==== Data for the task ====
Lemma assign_entry_ok cs infos pool s2 k E' : infos_ok N infos → pool_ok infos pool s2 → (k < N)%nat → assigned pool s2 k E' →
  ∃ E'', assign_entry uninit ex cs pool E' k s2 = Ok (E'', s2) ∧ assigned pool s2 (S k) E''.
Proof.
  intros Hinf Hpool Hk [Hlen Hrest Hview]. destruct (lookup_lt_is_Some_2 E' k) as [a Ha]; [lia|]. pose proof Ha as HEk. rewrite Hrest in HEk by lia.
  pose proof (none_pooled _ _ _ _ HE HEk) as Hn. unfold assign_entry. rewrite (lift_bind _ _ _ _ (rd_ok _ _ _ Ha)). unfold is_none.
  destruct (lookup_lt_is_Some_2 (shape_vec g) k) as [shape Hshape]; [rewrite (ok_shapes _ _ _ Hex); lia|].
  destruct (lookup_lt_is_Some_2 (dtype_vec g) k) as [type Htype]; [rewrite (ok_types _ _ _ Hex); lia|].
  destruct (lookup_lt_is_Some_2 (vstorage ex) k) as [z Hz]; [rewrite (ok_storage _ _ _ Hex); lia|].
  case_bool_decide as Hnone; cbn [negb].
  2:{ exists E'. split; [done|]. split; [done| |].
      - intros i Hi. apply Hrest. intros [? ?]. apply Hi. split; [done|lia].
      - intros i z' sh ty Hp Hi. apply Hview; [done|]. destruct (decide (i = k)) as [-> |]; [tauto|lia]. }
  pose proof (proj1 Hn Hnone) as Hp. pose proof (ok_planned _ _ _ Hex k z Hp Hz) as Hz0.
  destruct (ok_sized _ _ _ Hex _ _ _ Hshape Htype) as (Hsh & ts & Hts & Hb).
  destruct (proj2 Hinf k z shape type ts Hk Hp Hz Hshape Htype Hts) as (x & Hx & Hle).
  destruct (r_size _ _ _ Hpool _ _ Hx) as (src & size & Hsrc & Hw & Hsz & _).
  destruct (AsArray_whole shape type (prod shape * ts) size src s2 Hw) as (b & Hb' & Hptr & Hsb & Htb & Hob & Hst); [by apply bytes_of_sized; try lia|lia|].
  pose proof (whole_view size shape type ts src b s2 Hw Hts ltac:(lia) Hptr Hsb Htb Hob Hst) as Hv.
  rewrite (lift_bind _ _ _ _ (rd_ok _ _ _ Hz)), (lift_bind _ _ kDefaultStorage) by (rewrite (ok_stypes _ _ _ Hex); apply rd_ok; apply lookup_replicate; lia).
  rewrite (lift_bind _ _ _ _ (rd_ok _ _ _ Hshape)), (lift_bind _ _ _ _ (rd_ok _ _ _ Htype)).
  rewrite (st_bind_Ok _ _ _ b s2).
  2:{ cbn [Z.eqb kDefaultStorage]. rewrite ensure_bind by (by apply Z.leb_le). by rewrite (lift_bind _ _ src) by (by rewrite Hsrc). }
  unfold lift. rewrite wr_ok by lia. eexists. split; [reflexivity|]. split.
  - by rewrite length_insert.
  - intros i Hi. assert (i ≠ k) by (intros ->; apply Hi; split; [done|lia]). rewrite list_lookup_insert_ne by done. apply Hrest. intros [? ?]. apply Hi. split; [done|lia].
  - intros i z' sh ty Hpi Hi Hzi Hs Ht. destruct (decide (i = k)) as [->|Hne].
    + simplify_eq. exists b, src. by rewrite list_lookup_insert_eq by lia.
    + rewrite list_lookup_insert_ne by done. apply Hview; try done. lia.
Qed.

Lemma assign_ok cs infos pool s2 : infos_ok N infos → pool_ok infos pool s2 →
  ∃ E', fold_st (assign_entry uninit ex cs pool) E (seq 0 (length E)) s2 = Ok (E', s2) ∧ assigned pool s2 N E'.
Proof.
  intros Hinf Hpool. rewrite (h_len _ _ _ HE).
  destruct (fold_st_ok (fun l E' s' => s' = s2 ∧ assigned pool s2 (length l) E') (assign_entry uninit ex cs pool) (seq 0 N) E s2) as (E' & s' & Hrun & -> & Hok).
  - split; [done|]. split; [apply (h_len _ _ _ HE)|done|cbn; lia].
  - intros l1 x l2 E' s' Hl [-> Ha]. assert (seq 0 N !! length l1 = Some x) as [-> Hlt]%lookup_seq by (by rewrite Hl, list_lookup_middle).
    destruct (assign_entry_ok cs infos pool s2 (length l1) E') as (E'' & Hrun & Hok); try done. exists E'', s2. split; [done|]. split; [done|].
    by rewrite length_app, Nat.add_1_r.
  - exists E'. by rewrite length_seq in Hok.
Qed.

(** Where the memory of an entry comes from. *)
Inductive origin (pool : list NDArray) (i : nat) (a : NDArray) : Prop :=
  | from_pool z src : pooled ex i → vstorage ex !! i = Some z → 0 ≤ z → pool !! Z.to_nat z = Some src → ptr_ a = ptr_ src → origin pool i a
  | from_head p : i ∈ head_entry ex <$> head_indices ex → E !! i = Some a → ptr_ a = Some p → (next_chunk s ≤ p < next_chunk s1)%nat → origin pool i a
  | from_caller p : i ∉ head_entry ex <$> head_indices ex → ¬ pooled ex i → ptr_ a = Some p → (p < next_chunk s)%nat → Some p ∉ ptr_ <$> shared → origin pool i a.

Lemma entry_origin pool s2 E' i a : assigned pool s2 N E' → E' !! i = Some a → origin pool i a.
Proof.
  intros [Hlen Hrest Hview] Ha. pose proof (lookup_lt_Some _ _ _ Ha).
  destruct (lookup_lt_is_Some_2 E i) as [e He]; [rewrite (h_len _ _ _ HE); lia|]. pose proof (none_pooled _ _ _ _ HE He) as Hn.
  destruct (decide (ptr_ e = None)) as [Hnone|Hsome].
  - pose proof (proj1 Hn Hnone) as Hp. destruct (lookup_lt_is_Some_2 (shape_vec g) i) as [shape Hshape]; [rewrite (ok_shapes _ _ _ Hex); lia|].
    destruct (lookup_lt_is_Some_2 (dtype_vec g) i) as [type Htype]; [rewrite (ok_types _ _ _ Hex); lia|].
    destruct (lookup_lt_is_Some_2 (vstorage ex) i) as [z Hz]; [rewrite (ok_storage _ _ _ Hex); lia|].
    destruct (Hview i z shape type Hp ltac:(lia) Hz Hshape Htype) as (b & src & Hb & Hsrc & Hptr & _). simplify_eq.
    apply (from_pool _ _ _ z src); try done. by apply (ok_planned _ _ _ Hex i).
  - assert (e = a) as -> by (rewrite Hrest in Ha by tauto; congruence). destruct (decide (i ∈ head_entry ex <$> head_indices ex)) as [Hi|Hi].
    + destruct (h_view _ _ _ HE i Hi) as (b & p & ? & ? & ? & ? & Hb & Hp & Hlt & _). simplify_eq. by apply (from_head _ _ _ p).
    + destruct (ptr_ a) as [p|] eqn:Hp; [|done]. rewrite (h_rest _ _ _ HE i Hi) in He. destruct (ok_bound _ _ _ Hex i a p He Hp). apply (from_caller _ _ _ p); try done. by intros ?%Hn.
Qed.

Lemma pool_ptr infos pool s2 k a : pool_ok infos pool s2 → pool !! k = Some a →
  ∃ q, ptr_ a = Some q ∧ (Some q ∈ ptr_ <$> shared ∧ (q < next_chunk s)%nat ∨ (next_chunk s1 ≤ q)%nat).
Proof.
  intros Hpool Ha. destruct (lookup_lt_is_Some_2 infos k) as [x Hx]; [rewrite <- (r_len _ _ _ Hpool); by eapply lookup_lt_Some|].
  destruct (r_size _ _ _ Hpool k x Hx) as (b & size & Hb & Hw & _ & Ho). simplify_eq. destruct Hw as (q & c & Hq & _). exists q. split; [done|].
  destruct Ho as [Hin|(q' & Hq' & ?)]; [|right; congruence]. left. rewrite Hq in Hin. split; [done|]. apply list_elem_of_fmap in Hin as (d & Hd & Hin).
  destruct (proj1 (Forall_forall _ _) (ok_shared _ _ _ Hex) d Hin) as [size' Hd']. by apply (whole_ptr _ _ _ _ Hd').
Qed.

(** Entries share memory exactly if they are planned to. *)
Lemma entries_share infos pool s2 E' i j a b : pool_ok infos pool s2 → assigned pool s2 N E' → pooled ex i ∨ i ∈ head_entry ex <$> head_indices ex → i ≠ j →
  E' !! i = Some a → E' !! j = Some b → (ptr_ a = ptr_ b ↔ pooled ex i ∧ pooled ex j ∧ cell_of (vstorage ex) i = cell_of (vstorage ex) j).
Proof.
  intros Hpool Has Hi Hij Ha Hb. pose proof (h_ext _ _ _ HE) as [Hle _].
  destruct (entry_origin _ _ _ _ _ Has Ha) as [z src Hpi Hz Hz0 Hsrc Hptr|p Hhi HEi Hp Hlt|p Hni Hpi Hp Hlt Hsh]; [| |tauto];
    destruct (entry_origin _ _ _ _ _ Has Hb) as [z' src' Hpj Hz' Hz0' Hsrc' Hptr'|p' Hhj HEj Hp' Hlt'|p' Hnj Hpj Hp' Hlt' Hsh'].
  - unfold cell_of. rewrite Hz, Hz', (proj2 (Z.leb_le 0 z)), (proj2 (Z.leb_le 0 z')) by done. rewrite Hptr, Hptr'. split.
    + intros Heq. rewrite (r_apart _ _ _ Hpool _ _ _ _ Hsrc Hsrc' Heq). done.
    + intros (_ & _ & [= Heq]). rewrite Heq in Hsrc. congruence.
  - destruct (pool_ptr _ _ _ _ _ Hpool Hsrc) as (q & Hq & Hor). rewrite Hptr, Hq, Hp'. split; [intros [= ->]; lia|]. by intros (_ & [_ ?] & _).
  - destruct (pool_ptr _ _ _ _ _ Hpool Hsrc) as (q & Hq & Hor). rewrite Hptr, Hq, Hp'. split; [|tauto]. intros [= ->]. destruct Hor as [[? ?]|?]; [done|lia].
  - destruct (pool_ptr _ _ _ _ _ Hpool Hsrc') as (q & Hq & Hor). rewrite Hptr', Hq, Hp. split; [intros [= ->]; lia|]. by intros ([_ ?] & _).
  - split; [|by intros ([_ ?] & _)]. intros Heq. by destruct (Hij (h_apart _ _ _ HE i j a b Hhi Hhj HEi HEj Heq)).
  - rewrite Hp, Hp'. split; [intros [= ->]; lia|tauto].
Qed.
End executor_proofs.

(** C14: the executor's memory implements its plan.  For a graph of dense entries on the
    machine, [InitDataEntryMemory] completes; every planned entry becomes an array of its shape
    and type on memory that holds all of its elements, and so does every head gradient, with
    those of its output.  Such an entry shares its memory with another entry exactly if both
    are planned and the plan gives them the same storage.  Bound entries keep their arrays,
    earlier memory keeps its contents, and the shared pool is again one that the next executor
    can use. *)
Theorem executor_memory uninit sort ex shared_pool s :
  (∀ r l, sort r l ≡ₚ l) → executor_ok ex (default [] shared_pool) s →
  ∃ entries pool shared' s', InitDataEntryMemory uninit sort ex shared_pool s = Ok (entries, pool, shared', s') ∧
    extends s s' ∧ length entries = num_node_entries (graph_ ex) ∧
    (∀ i shape type, pooled ex i → shape_vec (graph_ ex) !! i = Some shape → dtype_vec (graph_ ex) !! i = Some type →
      ∃ a, entries !! i = Some a ∧ view_of s' shape type a) ∧
    (∀ i, i ∈ head_entry ex <$> head_indices ex → ∃ a k e shape type, entries !! i = Some a ∧ i = head_entry ex k ∧ head_output ex k = Some e ∧
      shape_vec (graph_ ex) !! e = Some shape ∧ dtype_vec (graph_ ex) !! e = Some type ∧ view_of s' shape type a) ∧
    (∀ i, ¬ pooled ex i → i ∉ head_entry ex <$> head_indices ex → entries !! i = data_entry_ ex !! i) ∧
    (∀ i j a b, pooled ex i ∨ i ∈ head_entry ex <$> head_indices ex → i ≠ j → entries !! i = Some a → entries !! j = Some b →
      (ptr_ a = ptr_ b ↔ pooled ex i ∧ pooled ex j ∧ cell_of (vstorage ex) i = cell_of (vstorage ex) j)) ∧
    Forall (fun a => ∃ size, whole s' size a) (default [] shared') ∧ NoDup (ptr_ <$> default [] shared').
Proof.
  intros Hsort Hex. set (shared := default [] shared_pool) in *. destruct (entry_info_ok ex shared s Hex) as ([cs ts] & Hinfo & Hcs & Hts & Hcpu). cbn in Hcs, Hts, Hcpu.
  destruct (heads_ok uninit ex shared s Hex cs Hcs Hcpu) as (E & s1 & Hheads & HE).
  destruct (for_range_ok (infos_ok ex) 0 (num_node_entries (graph_ ex)) (fun i pool => add_to_pool ex cs ts E i pool) []) as (infos & Hinfos & Hio);
    [lia|by split; [|lia]|intros i l Hi Hl; by apply (add_to_pool_ok uninit ex shared s Hex E s1 HE); try lia|].
  destruct (free_pool_ok ex shared s Hex) as (free & Hfree & Hperm & Hw).
  destruct (alloc_ok uninit sort ex shared s Hex E s1 HE Hsort infos free shared_pool (pool_comparator infos) (proj1 Hio) Hperm Hw eq_refl) as (p & s2 & Halloc & Hpool & Hsh & Hnd).
  destruct (assign_ok uninit ex shared s Hex E s1 HE cs infos (p_data p) s2 Hio Hpool) as (E' & Hassign & Has).
  pose proof (h_ext _ _ _ _ _ HE) as He1. pose proof (r_ext _ _ _ _ _ Hpool) as He2.
  exists E', (p_data p), (p_shared p), s2. split_and!; try done.
  - unfold InitDataEntryMemory. destruct Hex. do 4 (rewrite ensure_bind by (apply Nat.eqb_eq; congruence)). rewrite (lift_bind _ _ _ _ Hinfo).
    rewrite (st_bind_Ok _ _ _ _ _ Hheads). rewrite ok_shapes0, (lift_bind _ _ _ _ Hinfos), (lift_bind _ _ _ _ Hfree). cbv zeta. rewrite (st_bind_Ok _ _ _ _ _ Halloc).
    rewrite ensure_bind by (apply Nat.eqb_eq, Hpool). by rewrite (st_bind_Ok _ _ _ _ _ Hassign).
  - by trans s1.
  - apply Has.
  - intros i shape type Hp Hs Ht. pose proof (lookup_lt_Some _ _ _ Hs). destruct Hex.
    destruct (lookup_lt_is_Some_2 (vstorage ex) i) as [z Hz]; [lia|]. destruct (a_view _ _ _ _ _ _ Has i z shape type) as (a & src & Ha & _ & _ & Hv); try done; [lia|]. by exists a.
  - intros i Hi. destruct (h_view _ _ _ _ _ HE i Hi) as (a & q & k & e & shape & type & Ha & Hq & Hlt & H1 & H2 & H3 & H4 & Hv). exists a, k, e, shape, type. split_and!; try done.
    + rewrite (a_rest _ _ _ _ _ _ Has); [done|]. by intros [[_ ?] _].
    + apply (view_extends s1); [done| |done]. intros q'. rewrite Hq. intros [= <-]. lia.
  - intros i Hp Hi. rewrite (a_rest _ _ _ _ _ _ Has) by tauto. by apply (h_rest _ _ _ _ _ HE).
  - intros. by eapply (entries_share uninit ex shared s Hex E s1 HE).
Qed.

(** Three operators, the first and the third on the same storage, a bound input, the gradient
    of the output, and a shared pool with one array. *)
Definition x_graph : Graph := {|
  nodes := [w_var; w_op [(0, 0)] None None; w_op [(1, 0)] None None; w_op [(2, 0)] None None; w_var]%nat;
  g_outputs := [(3, 0)]%nat; shape_vec := replicate 5 [2; 3]; dtype_vec := replicate 5 0; device_vec := None |}.
Definition x_chunk (n : Z) : Chunk :=
  {| shandle := {| dptr := None; h_size := 4 * n; h_ctx := CPU |}; aux_handles := []; delay_alloc := true; storage_type := kDefaultStorage;
     aux_types := []; c_ctx := CPU; storage_shape := [n]; aux_shapes := [] |}.
Definition x_array (p : nat) (n : Z) : NDArray :=
  {| ptr_ := Some p; shape_ := [n]; byte_offset_ := 0; dtype_ := 0; reuse_ := false; storage_type_ := kDefaultStorage |}.
Definition x_store : store := {| chunks := {[0%nat := x_chunk 6; 1%nat := x_chunk 7]}; next_chunk := 2 |}.
Definition x_executor : GraphExecutor := {|
  graph_ := x_graph; vstorage := [-2; 0; 1; 0; -1]; vstorage_type := replicate 5 kDefaultStorage; vctx := replicate 5 CPU;
  input_nodes := [0; 4]%nat; num_forward_inputs_ := 1; head_grad_map_ := {[4%nat := 0%nat]};
  data_entry_ := [x_array 0 6; NDArray_none; NDArray_none; NDArray_none; NDArray_none] |}.
Definition not_after (r : nat → nat → bool) (a b : nat) : Prop := r b a = false.
#[export] Instance not_after_dec r : RelDecision (not_after r).
Proof. intros a b. apply bool_eq_dec. Defined.
Definition x_sort (r : nat → nat → bool) (l : list nat) : list nat := merge_sort (not_after r) l.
====
● How to complete this task: Using the entries above, repeat only the lines from the one containing "pose proof (whole_view" through the one containing "Inductive origin (pool", end lines included.

● Task answer:
  pose proof (whole_view size shape type ts src b s2 Hw Hts ltac:(lia) Hptr Hsb Htb Hob Hst) as Hv.
  rewrite (lift_bind _ _ _ _ (rd_ok _ _ _ Hz)), (lift_bind _ _ kDefaultStorage) by (rewrite (ok_stypes _ _ _ Hex); apply rd_ok; apply lookup_replicate; lia).
  rewrite (lift_bind _ _ _ _ (rd_ok _ _ _ Hshape)), (lift_bind _ _ _ _ (rd_ok _ _ _ Htype)).
  rewrite (st_bind_Ok _ _ _ b s2).
  2:{ cbn [Z.eqb kDefaultStorage]. rewrite ensure_bind by (by apply Z.leb_le). by rewrite (lift_bind _ _ src) by (by rewrite Hsrc). }
  unfold lift. rewrite wr_ok by lia. eexists. split; [reflexivity|]. split.
  - by rewrite length_insert.
  - intros i Hi. assert (i ≠ k) by (intros ->; apply Hi; split; [done|lia]). rewrite list_lookup_insert_ne by done. apply Hrest. intros [? ?]. apply Hi. split; [done|lia].
  - intros i z' sh ty Hpi Hi Hzi Hs Ht. destruct (decide (i = k)) as [->|Hne].
    + simplify_eq. exists b, src. by rewrite list_lookup_insert_eq by lia.
    + rewrite list_lookup_insert_ne by done. apply Hview; try done. lia.
Qed.

Lemma assign_ok cs infos pool s2 : infos_ok N infos → pool_ok infos pool s2 →
  ∃ E', fold_st (assign_entry uninit ex cs pool) E (seq 0 (length E)) s2 = Ok (E', s2) ∧ assigned pool s2 N E'.
Proof.
  intros Hinf Hpool. rewrite (h_len _ _ _ HE).
  destruct (fold_st_ok (fun l E' s' => s' = s2 ∧ assigned pool s2 (length l) E') (assign_entry uninit ex cs pool) (seq 0 N) E s2) as (E' & s' & Hrun & -> & Hok).
  - split; [done|]. split; [apply (h_len _ _ _ HE)|done|cbn; lia].
  - intros l1 x l2 E' s' Hl [-> Ha]. assert (seq 0 N !! length l1 = Some x) as [-> Hlt]%lookup_seq by (by rewrite Hl, list_lookup_middle).
    destruct (assign_entry_ok cs infos pool s2 (length l1) E') as (E'' & Hrun & Hok); try done. exists E'', s2. split; [done|]. split; [done|].
    by rewrite length_app, Nat.add_1_r.
  - exists E'. by rewrite length_seq in Hok.
Qed.

(** Where the memory of an entry comes from. *)
Inductive origin (pool : list NDArray) (i : nat) (a : NDArray) : Prop :=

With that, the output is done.